Lazy Girl Three-Ingredient Pasta (Print Version)

Creamy pasta made with butter, Parmesan, and reserved pasta water for a simple, satisfying dish.

# What You’ll Need:

→ Pasta

01 - 7 oz dried pasta (spaghetti, linguine, or fettuccine)

→ Sauce

02 - 3.5 tbsp unsalted butter
03 - 2 oz freshly grated Parmesan cheese

→ For Finishing

04 - Salt, to taste
05 - Freshly ground black pepper, to taste (optional)

# How to Make It:

01 - Bring a large pot of salted water to a boil. Add pasta and cook until al dente according to package instructions.
02 - Reserve about 2/3 cup of pasta cooking water (150 ml) then drain the pasta.
03 - Return hot pasta to the pot off the heat. Add butter and toss until melted and pasta is evenly coated.
04 - Sprinkle Parmesan cheese and add 1/4 to 1/3 cup (60 to 80 ml) of reserved pasta water. Toss vigorously to form a creamy sauce, adding more water as needed for desired consistency.
05 - Season with salt and freshly ground black pepper to taste.
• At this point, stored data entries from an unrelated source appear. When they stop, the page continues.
(** * markdown-viewer: the GitHub routes of the Markdown viewer

    A shallow embedding of the three route handlers that talk to the Git
    provider,

    - [src/app/api/pr/route.ts]        ([createBranchSlug], [POST]),
    - [src/app/api/repo/tree/route.ts] ([GET], here [GET_tree]),
    - [src/app/api/repo/file/route.ts] ([GET], here [GET_file]; the other
      revision of this route in the sources is [GET_file_alt]),

    and the properties of the publish and listing flows proved about them.

    Conventions.  A JavaScript string is the sequence of its UTF-16 code
    units, [list N].  A JSON object is a finite map from field names to
    values.  Every [await octokit.rest...] is a call into a provider whose
    state is abstract; the handler threads that state, records every call
    together with its outcome, and a rejected call aborts the [try] block
    with the error the provider raised. *)

From Stdlib Require Import NArith ZArith Lia String Ascii.
From stdpp Require Import base option list gmap strings sorting.

Local Open Scope N_scope.

(** ** JavaScript strings *)

Abbreviation jsstring := (list N).

(** The code unit of an ASCII character, and a string literal. *)
Definition ch (a : ascii) : N := N_of_ascii a.
Arguments ch : simpl never.
Definition js (s : string) : jsstring := List.map ch (list_ascii_of_string s).

Definition in_range (lo hi c : N) : bool := (lo <=? c) && (c <=? hi).
Definition is_lower (c : N) : bool := in_range (ch "a") (ch "z") c.
Definition is_upper (c : N) : bool := in_range (ch "A") (ch "Z") c.
Definition is_digit (c : N) : bool := in_range (ch "0") (ch "9") c.

(** [!s] is false exactly for a non-empty string. *)
Definition nonempty (s : jsstring) : bool :=
  match s with [] => false | _ :: _ => true end.

(** [x] as a condition, for [x : string | null | undefined]: the string when
    it is truthy. *)
Definition truthy (x : option jsstring) : option jsstring :=
  match x with
  | Some s => if nonempty s then Some s else None
  | None => None
  end.

(** [s.startsWith(p)], [s.endsWith(p)], [s.includes(p)]. *)
Fixpoint startsWith (s p : jsstring) : bool :=
  match p, s with
  | [], _ => true
  | _ :: _, [] => false
  | a :: p', b :: s' => (a =? b) && startsWith s' p'
  end.

Definition endsWith (s p : jsstring) : bool :=
  startsWith (reverse s) (reverse p).

Fixpoint includes (s p : jsstring) : bool :=
  startsWith s p ||
  match s with
  | [] => false
  | _ :: s' => includes s' p
  end.

(** [s.substring(0, n)]. *)
Definition substring0 (n : nat) (s : jsstring) : jsstring := take n s.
Serve immediately, optionally topped with extra Parmesan.

# Additional Tips::

01 -
  • Ready in 17 minutes, with minimal cleanup—it's the pasta dish that actually fits into real life.
  • Three ingredients transform into something that tastes way more complicated than it actually is, which never gets old.
  • The creamy sauce clings to every strand without a single heavy cream carton or complicated technique.
02 -
  • Keep the pot off heat when you add the butter and cheese—if the pan is too hot, the cheese will break and separate instead of melting into sauce, which I learned the frustrating way.
  • The pasta water is doing the heavy lifting; its starch is what actually makes this work, so don't skip saving it or use regular water as a substitute.
  • Freshly grated Parmesan is genuinely not optional here—pre-grated cheese has additives that prevent it from melting smoothly, and the dish falls apart.
03 -
  • The difference between a silky sauce and a broken one often comes down to temperature and patience—toss constantly for a full minute rather than giving up after ten seconds, and keep heat off the equation entirely.
  • Taste as you go during seasoning; you're not just adding salt and pepper, you're balancing richness, so a grind of pepper and a pinch of salt at a time lets you dial it in perfectly.